For me, community engagement is about creating conditions where something can be held together, even briefly: breath, memory, difficulty, uncertainty, and the possibility of relation.
Participant Reflections
On 'Walk with - Venice' Workshop
"During the 'Walk with - Venice' workshop with Marie Theresa, I experienced a city I know intimately in a new way—visually, emotionally, and intellectually. Collaborating in discussion with artists, architects, and commentators, I saw Venice from new angles and generated fresh thinking from the shared, challenging perspectives. Marie Theresa was an open and gently probing facilitator, holding us all in the spaces without directing—prompting but not pushing any one voice or direction."
— Workshop Participant
On Ongoing Discussions & Collaboration
"I've been taking part in discussions with Marie Theresa over a number of years, exchanging ideas and broadening our collective and individual thinking around a number of topics pertaining to our respective areas of practice. A curious and spacious thinking partner, I'm continuously impressed by how generous Marie Theresa is in sharing her thoughts, tools, and insights, and how receptive she is to feedback and alternate considerations."

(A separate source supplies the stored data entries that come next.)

(** The column [name], read off the rows. *)
Lemma column_fields (df : DataFrame) (name : string) (v : values) :
  wf_frame df ->
  find_column name (df_columns df) = Some v ->
  map (fun r => field r name) (rows df) = map Some (cells v).
Proof.
  intros W F. unfold rows. apply fields_rows_of.
  - rewrite find_cells_cell_columns, F. reflexivity.
  - rewrite length_cells. apply (wf_frame_size df name v W F).
Qed.

Lemma length_rows (df : DataFrame) : List.length (rows df) = nrows df.
Proof.
  unfold rows, nrows. generalize (cell_columns df).
  induction (df_index df) as [|l idx IH]; intros cols; simpl; [reflexivity|].
  rewrite IH. reflexivity.
Qed.

(** ** The condition of analyze_posts is the specification's predicate *)

Lemma and_map {A : Type} (f g : A -> bool) (l : list A) :
  and_ (map f l) (map g l) = map (fun x => f x && g x)%bool l.
Proof. induction l as [|x l IH]; simpl; [|rewrite IH]; reflexivity. Qed.

Lemma column_ok_object (df : DataFrame) (name : string) :
  column_ok df (name, object_) ->
  exists xs, find_column name (df_columns df) = Some (ObjectValues xs).
Proof.
  intros [v [F D]]. simpl in F, D. destruct v as [xs|xs|xs]; try discriminate D.
  exists xs. exact F.
Qed.

Lemma column_ok_int64 (df : DataFrame) (name : string) :
  column_ok df (name, int64) ->
  exists xs, find_column name (df_columns df) = Some (Int64Values xs).
Proof.
  intros [v [F D]]. simpl in F, D. destruct v as [xs|xs|xs]; try discriminate D.
  exists xs. exact F.
Qed.

Lemma valid_columns_ok (df : DataFrame) (c : string * dtype) :
  Forall (column_ok df) _VALID_COLUMNS -> In c _VALID_COLUMNS -> column_ok df c.
Proof. intros H I. rewrite Forall_forall in H. apply H. exact I. Qed.

Lemma condition_rows (df : DataFrame) :
  wf_frame df ->
  Forall (column_ok df) _VALID_COLUMNS ->
  condition df = Ok (map is_top (rows df)).
Proof.
  intros W V.
  destruct (column_ok_object df C_PRIVACY) as [ps Fp];
    [apply (valid_columns_ok df _ V); simpl; tauto|].
  destruct (column_ok_int64 df C_COMMENTS) as [cs Fc];
    [apply (valid_columns_ok df _ V); simpl; tauto|].
  destruct (column_ok_int64 df C_VIEWS) as [vs Fv];
    [apply (valid_columns_ok df _ V); simpl; tauto|].
  destruct (column_ok_object df C_TITLE) as [ts Ft];
    [apply (valid_columns_ok df _ V); simpl; tauto|].
  unfold condition, getitem. rewrite Fp, Fc, Fv, Ft. simpl. f_equal.
  pose proof (column_fields df _ _ W Fp) as Rp.
  pose proof (column_fields df _ _ W Fc) as Rc.
  pose proof (column_fields df _ _ W Fv) as Rv.
  pose proof (column_fields df _ _ W Ft) as Rt.
  unfold C_PRIVACY in Rp. unfold C_COMMENTS in Rc. unfold C_VIEWS in Rv.
  unfold C_TITLE in Rt. simpl in Rp, Rc, Rv, Rt.
  assert (map (fun o => match o with PyStr s' => String.eqb s' PRIVACY_TYPE | PyNaN => false end) ps
          = map (fun r => privacy_ok (field r "privacy")) (rows df)) as ->.
  { rewrite <- (map_map (fun r => field r "privacy") privacy_ok), Rp, !map_map.
    apply map_ext. intros [s|]; reflexivity. }
  assert (map (fun x => MIN_NUM_COMMENTS <? x) cs
          = map (fun r => more_than 10 (field r "comments")) (rows df)) as ->.
  { rewrite <- (map_map (fun r => field r "comments") (more_than 10)), Rc, !map_map.
    reflexivity. }
  assert (map (fun x => MIN_NUM_VIEWS <? x) vs
          = map (fun r => more_than 9000 (field r "views")) (rows df)) as ->.
  { rewrite <- (map_map (fun r => field r "views") (more_than 9000)), Rv, !map_map.
    reflexivity. }
  assert (lt_nat (map (fun o => match o with PyStr s => Some (String.length s) | PyNaN => None end) ts)
                 MAX_NUM_TITLE_CHARS
          = map (fun r => title_ok (field r "title")) (rows df)) as ->.
  { unfold lt_nat.
    rewrite <- (map_map (fun r => field r "title") title_ok), Rt, !map_map.
    apply map_ext. intros [s|]; reflexivity. }
  rewrite !and_map. reflexivity.
Qed.
(** * Plex / OpenSubtitles downloader: a shallow embedding and its properties

    The development follows [plex_opensub_downloader.py] (the API path) and,
    for the one function the two files share, [downloader.py] (the browser
    path).  Python objects become records, [set]s of language codes become
    [gset string], and the methods that talk to the network, the clock or the
    file system become functions in a small state-and-exception monad whose
    state holds the objects together with a deterministic environment. *)

From Stdlib Require Import ZArith QArith Qreduction String Ascii List Lia Lqa Bool.
From Stdlib Require Import Sorting.Sorted Sorting.Permutation.
From stdpp Require Import base gmap sets list strings pretty.

Open Scope string_scope.

(** ** Python strings

    Language codes are ASCII; [lower] is [str.lower] on ASCII letters and
    leaves every other byte unchanged. *)

Definition lower_ascii (c : ascii) : ascii :=
  let n := nat_of_ascii c in
  if (65 <=? n)%nat && (n <=? 90)%nat then ascii_of_nat (n + 32) else c.

Fixpoint lower (s : string) : string :=
  match s with
  | EmptyString => EmptyString
  | String c r => String (lower_ascii c) (lower r)
  end.

(** Truthiness of an optional string: [None] and [""] are false. *)
Definition truthy_str (o : option string) : bool :=
  match o with
  | Some s => negb (String.eqb s "")
  | None => false
  end.

(** [str.startswith]. *)
Definition startswith (s pre : string) : bool := String.prefix pre s.

(** [s.replace(old, '')] for a non-empty [old]: scanning from the left, every
    occurrence of [old] that does not overlap an earlier one is dropped.
    [skip] counts the characters of the current occurrence still to drop. *)
Fixpoint remove_from (old : string) (skip : nat) (s : string) : string :=
  match s with
  | EmptyString => EmptyString
  | String c r =>
      match skip with
      | S k => remove_from old k r
      | O => if String.prefix old s
             then remove_from old (String.length old - 1) r
             else String c (remove_from old 0 r)
      end
  end.
Definition remove_all (old s : string) : string := remove_from old 0 s.

(** [sep.join(l)]. *)
Definition join (sep : string) (l : list string) : string :=
  String.concat sep l.

(** The format specification [:02d]. *)
Definition fmt_02d (n : Z) : string :=
  if (0 <=? n)%Z && (n <? 10)%Z then "0" ++ pretty n else pretty n.

Definition bytes := list Byte.byte.

(** ** Media items as the Plex library hands them over *)

Record SubtitleStream := mkStream { languageCode : option string }.

(** pathlib's [Path], split where [with_suffix] splits it. *)
Record Path := mkPath { path_base : string; path_suffix : string }.

Definition path_str (p : Path) : string := path_base p ++ path_suffix p.
Definition with_suffix (p : Path) (sfx : string) : Path :=
  mkPath (path_base p) sfx.

Record Item := mkItem {
  title : string;
  is_episode : bool;              (* isinstance(item, Episode) *)
  grandparentTitle : string;
  seasonNumber : Z;
  index : Z;
  guids : list string;
  media_file : option Path;       (* item.media[0].parts[0].file *)
  subtitleStreams : list SubtitleStream
}.

(** The dictionary literal of both [get_existing_subtitle_languages]. *)
Definition conversions : gmap string string :=
  list_to_map [("eng", "en"); ("spa", "es"); ("fra", "fr");
               ("deu", "de"); ("ita", "it"); ("por", "pt")].

(** The body of the [if stream.languageCode:] branch, shared by both files:
    lower-case, then for codes of length three look the code up and fall back
    to its first two characters. *)
Definition normalize (code : string) : string :=
  let lang_code := lower code in
  if (String.length lang_code =? 3)%nat
  then default (substring 0 2 lang_code) (conversions !! lang_code)
  else lang_code.

(** The raw, labelled language tags of an item (the streams whose
    [languageCode] is truthy). *)
Definition labelled_codes (item : Item) : list string :=
  omap (fun st => if truthy_str (languageCode st) then languageCode st else None)
       (subtitleStreams item).

(** What [library.all()] can return: videos (movies, episodes), shows, and
    objects of other kinds (artists, photos). *)
Inductive PlexObj :=
| Video (item : Item)
| Show (episodes : list Item)
| OtherObj.

Record Library := mkLibrary {
  lib_title : string;
  lib_type : string;
  lib_all : list PlexObj
}.
(** * Legacy signing of Mina user commands and strings

    A shallow embedding of the legacy signing module of snarkyjs
    (payments, stake delegations and plain strings): the translation of
    JSON commands, the legacy hash-input encoding, and the signing and
    verification entry points.

    The module drives a number of collaborators that live in other files
    of the library (keys, base58, memo, the Schnorr primitives).  They are
    gathered in the class [Primitives]; everything below is stated for an
    arbitrary instance of it. *)

From Stdlib Require Import ZArith Ascii String List Lia DecimalString DecimalN.
From stdpp Require Import base option gmap strings list.

Local Open Scope string_scope.
Local Open Scope list_scope.
Local Open Scope Z_scope.

(** * Exceptions

    A JavaScript call either returns a value or throws.  The kinds of
    failure are those the design names, together with the [TypeError] the
    language raises when a property of [undefined] or [null] is read. *)

Inductive error : Type :=
| TypeError
| MalformedKey
| MalformedNumeric
| MalformedSignature
| InvalidMemo.

Inductive exn (A : Type) : Type :=
| Ok (a : A)
| Throw (e : error).

Arguments Ok {A} a.
Arguments Throw {A} e.
(** * image-server: a shallow embedding of [server.js]

    The server is an Express application: a CORS gate, a multer upload
    intake that buffers file parts in memory, a transcode step built on
    sharp, and three routes over one storage directory (list, upload,
    delete).  The JavaScript of [server.js] is embedded function by
    function; the libraries it calls (path, fs, multer, cors, sharp,
    Date) are modelled by small executable definitions that follow their
    documented behaviour, and the image encoders themselves are a
    parameter. *)

From Stdlib Require Import ZArith String Ascii List DecimalString DecimalPos DecimalZ Lia.
From stdpp Require Import gmap strings list.

(** ** JavaScript values used by the server *)

(** A Node [Buffer]: the bytes of an uploaded file. *)
Definition Buffer := list Byte.byte.

(** A JavaScript [Error] object: multer's errors carry a [code], plain
    [new Error(msg)] objects do not. *)
Record Error := mkError { code : option string; message : string }.

(** [new Error(msg)] *)
Definition new_Error (msg : string) : Error := mkError None msg.

(** Strings are byte strings; [toLowerCase] folds the ASCII letters, which
    is all the comparison against [".jpg"], [".jpeg"], [".png"] and
    [".webp"] can observe. *)
Definition lower_ascii (c : ascii) : ascii :=
  let n := N_of_ascii c in
  if ((65 <=? n) && (n <=? 90))%N then ascii_of_N (n + 32) else c.

Definition toLowerCase (s : string) : string :=
  string_of_list_ascii (List.map lower_ascii (list_ascii_of_string s)).

(** Equality of two strings up to the case of their ASCII letters. *)
Fixpoint equal_ignoring_case (a b : string) : bool :=
  match a, b with
  | EmptyString, EmptyString => true
  | String x a', String y b' =>
      Ascii.eqb (lower_ascii x) (lower_ascii y) && equal_ignoring_case a' b'
  | _, _ => false
  end.

(** [arr.includes(x)] on an array of strings. *)
Definition includes (arr : list string) (x : string) : bool :=
  existsb (String.eqb x) arr.

(** [`${n}`] for an integer-valued number such as [Date.now()]. *)
Definition Number_toString (n : Z) : string :=
  NilZero.string_of_int (Z.to_int n).

(** [str.split(sep)] for a one-character separator. *)
Fixpoint split_on (sep : ascii) (s : string) : list string :=
  match s with
  | EmptyString => [EmptyString]
  | String c r =>
      if Ascii.eqb c sep then EmptyString :: split_on sep r
      else match split_on sep r with
           | [] => [String c EmptyString]
           | h :: t => String c h :: t
           end
  end.

(** [arr.join(sep)] *)
Fixpoint join_with (sep : string) (l : list string) : string :=
  match l with
  | [] => ""
  | [x] => x
  | x :: r => x +:+ sep +:+ join_with sep r
  end.

Definition nonempty (s : string) : bool := negb (String.eqb s "").

(** ** The path module (POSIX flavour) *)

Definition is_slash (c : ascii) : bool := Ascii.eqb c "/"%char.
Definition is_dot (c : ascii) : bool := Ascii.eqb c "."%char.

Fixpoint drop_while (p : ascii → bool) (l : list ascii) : list ascii :=
  match l with
  | [] => []
  | c :: r => if p c then drop_while p r else l
  end.

Fixpoint take_until (p : ascii → bool) (l : list ascii) : list ascii :=
  match l with
  | [] => []
  | c :: r => if p c then [] else c :: take_until p r
  end.

(** The last portion of a path, read right to left: trailing separators
    are skipped and the portion ends at the next separator. *)
Definition rev_basename (path : string) : list ascii :=
  take_until is_slash (drop_while is_slash (rev (list_ascii_of_string path))).

(** [path.extname(p)]: from the last dot of the last portion to its end;
    empty when there is no dot, when nothing precedes the last dot
    ([".bashrc"]) and when the portion is [".."]. *)
Definition path_extname (path : string) : string :=
  let rb := rev_basename path in
  let rext := take_until is_dot rb in
  match drop_while (fun c => negb (is_dot c)) rb with
  | [] => ""                                   (* no dot at all *)
  | _ :: [] => ""                              (* the portion starts with its only dot *)
  | _ :: _ :: _ =>
      match rb with
      | [d1; d2] => if is_dot d1 && is_dot d2 then ""
                    else string_of_list_ascii (rev (rext ++ ["."%char]))
      | _ => string_of_list_ascii (rev (rext ++ ["."%char]))
      end
  end.

Definition starts_with_slash (s : string) : bool :=
  match s with
  | String c _ => is_slash c
  | EmptyString => false
  end.

Definition ends_with_slash (s : string) : bool :=
  match rev (list_ascii_of_string s) with
  | c :: _ => is_slash c
  | [] => false
  end.

(** Node's [normalizeString]: the segments of a path with [""] and ["."]
    dropped and [".."] resolved lexically.  [stack] holds the segments kept
    so far, innermost first. *)
Fixpoint normalize_segments (allowAboveRoot : bool)
    (stack : list string) (segs : list string) : list string :=
  match segs with
  | [] => rev stack
  | s :: rest =>
      if String.eqb s "" || String.eqb s "." then
        normalize_segments allowAboveRoot stack rest
      else if String.eqb s ".." then
        match stack with
        | top :: below =>
            if String.eqb top ".." then
              normalize_segments allowAboveRoot (".." :: stack) rest
            else normalize_segments allowAboveRoot below rest
        | [] =>
            if allowAboveRoot then
              normalize_segments allowAboveRoot [".."] rest
            else normalize_segments allowAboveRoot [] rest
        end
      else normalize_segments allowAboveRoot (s :: stack) rest
  end.

(** [path.normalize] *)
Definition path_normalize (path : string) : string :=
  if String.eqb path "" then "."
  else
    let isAbsolute := starts_with_slash path in
    let trailingSeparator := ends_with_slash path in
    let p := join_with "/"
               (normalize_segments (negb isAbsolute) [] (split_on "/"%char path)) in
    if String.eqb p "" then
      (if isAbsolute then "/" else if trailingSeparator then "./" else ".")
    else
      let p' := if trailingSeparator then p +:+ "/" else p in
      if isAbsolute then "/" +:+ p' else p'.

(** [path.join(...args)] *)
Definition path_join (args : list string) : string :=
  let joined := join_with "/" (List.filter nonempty args) in
  if String.eqb joined "" then "." else path_normalize joined.

(** The extension of [filename] is [ext], letter case aside. *)
Definition has_extension (filename ext : string) : Prop :=
  equal_ignoring_case (path_extname filename) ext = true.

(** A name that stays one path segment when joined to a directory: not
    empty, without a separator, and neither [.] nor [..]. *)
Definition no_slash (s : string) : bool :=
  negb (existsb is_slash (list_ascii_of_string s)).

Definition plain_name (s : string) : bool :=
  nonempty s && no_slash s && negb (String.eqb s ".") && negb (String.eqb s "..").

(** A segment that the normalisation of a path keeps. *)
Definition kept (s : string) : Prop := nonempty s = true ∧ no_slash s = true.

(** A NUL byte in a string.  No name on a disk holds one, and Node's [fs]
    functions refuse a path that does before they go to the kernel.  Of the
    strings the server makes paths of, the working directory and
    [UPLOADS_DIR] come from the system; a request can put a NUL byte in the
    file name of a deletion, which is modelled ([delete_images_route]), and
    in the original name of an upload, of which the model of the writes
    says nothing: statements that promise a write assume there is none. *)
Definition has_nul (s : string) : bool :=
  existsb (Ascii.eqb Ascii.zero) (list_ascii_of_string s).

(** ** Configuration (the ENV CONFIG block) *)

Record Config := mkConfig {
  PORT : Z;
  UPLOADS_DIR : string;
  UPLOADS_URL : string;
  ALLOWED_ORIGINS : list string;
  MAX_FILES : Z;
  MAX_FILE_SIZE : N;            (* a byte count *)
  ALLOWED_TYPES : list string
}.

(** The configuration when no environment variable is set. *)
Definition default_config : Config := {|
  PORT := 4000;
  UPLOADS_DIR := "uploads";
  UPLOADS_URL := "https://cdn.soulcraftbd.com/uploads";
  ALLOWED_ORIGINS := split_on ","%char "https://soulcraftbd.com";
  MAX_FILES := 20;
  MAX_FILE_SIZE := 2 * 1024 * 1024;
  ALLOWED_TYPES := split_on ","%char "image/jpeg,image/png,image/webp"
|}.

(** ** The file system

    Regular files and directories, addressed by the segments of an
    absolute path; the root always exists.  Permissions, links and a full
    disk are outside the model, so an operation fails exactly when the
    shape of the tree forbids it. *)

Inductive Node :=
| File (content : Buffer)
| Directory.

Abbreviation Disk := (gmap (list string) Node).
(** C4 at three requests: no header, a wrong token, the right token. *)
Lemma dashboard_access_control_witness :
  let e := with_process_env {[ "API_DUMMY_TOKEN" := "s3cret" ]} quiet in
  adminDashboard e None fresh
    = Return (Response 401 (Message "Autentikasi diperlukan.")) fresh
  /\ adminDashboard e (Some "Bearer guess") fresh
    = Return (Response 403 (Message "Token admin tidak valid.")) fresh
  /\ adminDashboard e (Some "Bearer s3cret") fresh = dashboard e fresh.
Proof.
  intros e. split; [| split].
  - exact (proj1 (dashboard_access_control e fresh None) (or_introl eq_refl) (dashboard e)).
  - refine (proj1 (proj2 (dashboard_access_control e fresh (Some "Bearer guess")))
              "guess" eq_refl _ (dashboard e)).
    vm_compute. discriminate.
  - refine (proj1 (proj2 (proj2 (proj2 (dashboard_access_control e fresh
              (Some "Bearer s3cret"))) "s3cret" eq_refl _))).
    vm_compute. reflexivity.
Defined.

(** ** API keys *)

Lemma of_bytes_length (bs : list Z) :
  String.length (Hex.of_bytes bs) = (2 * length bs)%nat.
Proof. induction bs as [| b bs IH]; cbn; [done | rewrite IH; lia]. Qed.

(** A boolean property checked on every number below [n] holds of each. *)
Lemma below_forallb (f : Z -> bool) (n : nat) :
  forallb f (map Z.of_nat (seq 0 n)) = true ->
  forall k, 0 <= k < Z.of_nat n -> f k = true.
Proof.
  intros H k Hk. rewrite forallb_forall in H. apply H.
  apply in_map_iff. exists (Z.to_nat k). split; [lia | apply in_seq; lia].
Qed.

Lemma digit_is_hex (n : Z) : 0 <= n < 16 -> Hex.is_hex (Hex.digit n) = true.
Proof.
  apply (below_forallb (fun k => Hex.is_hex (Hex.digit k)) 16). reflexivity.
Qed.

Lemma of_bytes_hex (bs : list Z) :
  Forall (fun b => 0 <= b < 256) bs -> Hex.all_hex (Hex.of_bytes bs) = true.
Proof.
  induction 1 as [| b bs Hb _ IH]; [done |].
  cbn [Hex.of_bytes Hex.of_byte String.append Hex.all_hex].
  rewrite IH, !digit_is_hex; [done | |].
  - apply Z.mod_pos_bound. lia.
  - split; [apply Z.div_pos; lia | apply Z.div_lt_upper_bound; lia].
Qed.

Lemma issued_key_shape (e : env) :
  String.length (issued_key e) = 64%nat /\ Hex.all_hex (issued_key e) = true.
Proof.
  unfold issued_key. split.
  - by rewrite of_bytes_length, length_map, length_seq.
  - apply of_bytes_hex, Forall_map, Forall_forall. intros i _. cbn.
    pose proof (Byte.to_N_bounded (entropy e i)). lia.
Qed.
Lemma sort_members_length gs n ms : length (sort_members gs n ms) = length ms.
Proof.
  revert ms. induction n as [|n IH]; intros ms; [destruct ms; reflexivity|].
  destruct ms as [|mj rest]; [reflexivity|]. cbn [sort_members].
  pose proof (sort_pass_length gs mj rest) as H.
  destruct (sort_pass gs mj rest) as [m r]. cbn in *. rewrite IH. lia.
Qed.

Lemma has_members_sorted gs n sp :
  has_members sp -> has_members (species_with_members (sort_members gs n (members sp)) sp).
Proof.
  unfold has_members. cbn. intros H E. apply H.
  apply (f_equal length) in E. rewrite sort_members_length in E.
  destruct (members sp); [reflexivity | discriminate].
Qed.

(** The elite pass keeps the number of species and their being non-empty,
    and never stores more than [size] genomes. *)
Lemma carry_over_elites_spec gs size ss new_genomes :
  Forall has_members ss ->
  (length new_genomes <= size)%nat ->
  let '(ss', new_genomes') := carry_over_elites gs size ss new_genomes in
  Forall has_members ss' /\ length ss' = length ss
  /\ (length new_genomes' <= size)%nat.
Proof.
  intros H. revert new_genomes. induction H as [|sp ss Hsp Hss IH]; intros new_genomes Hn.
  - cbn. auto.
  - cbn [carry_over_elites].
    destruct (length new_genomes <? size)%nat eqn:El; [|repeat split; auto].
    apply Nat.ltb_lt in El.
    set (ms := sort_members gs (member_count sp - 1) (members sp)).
    set (new1 := match ms with
                 | best :: _ => new_genomes ++ [neat_clone_genome (genome_at gs best)]
                 | [] => new_genomes
                 end).
    assert (Hn1 : (length new1 <= size)%nat).
    { unfold new1. destruct ms; [lia|]. rewrite length_app. cbn. lia. }
    specialize (IH new1 Hn1).
    destruct (carry_over_elites gs size ss new1) as [ss'' new2].
    destruct IH as (H1 & H2 & H3). repeat split.
    + constructor; [|exact H1]. apply has_members_sorted. exact Hsp.
    + cbn. lia.
    + exact H3.
Qed.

— Collaborator & Discussion Partner
Participant Consent and Agency
In all embodied workshops, listening and reading groups, and participatory projects, I prioritise participant agency and ethical engagement.
Before each session, participants receive an address and consent form outlining the workshop’s purpose, structure, and possible emotional terrain. This ensures transparency and supports informed consent.
Participants are encouraged to engage at their own pace, pause when needed, remain silent, or step out at any time. The aim is to create a space where people can participate with care, autonomy, and choice.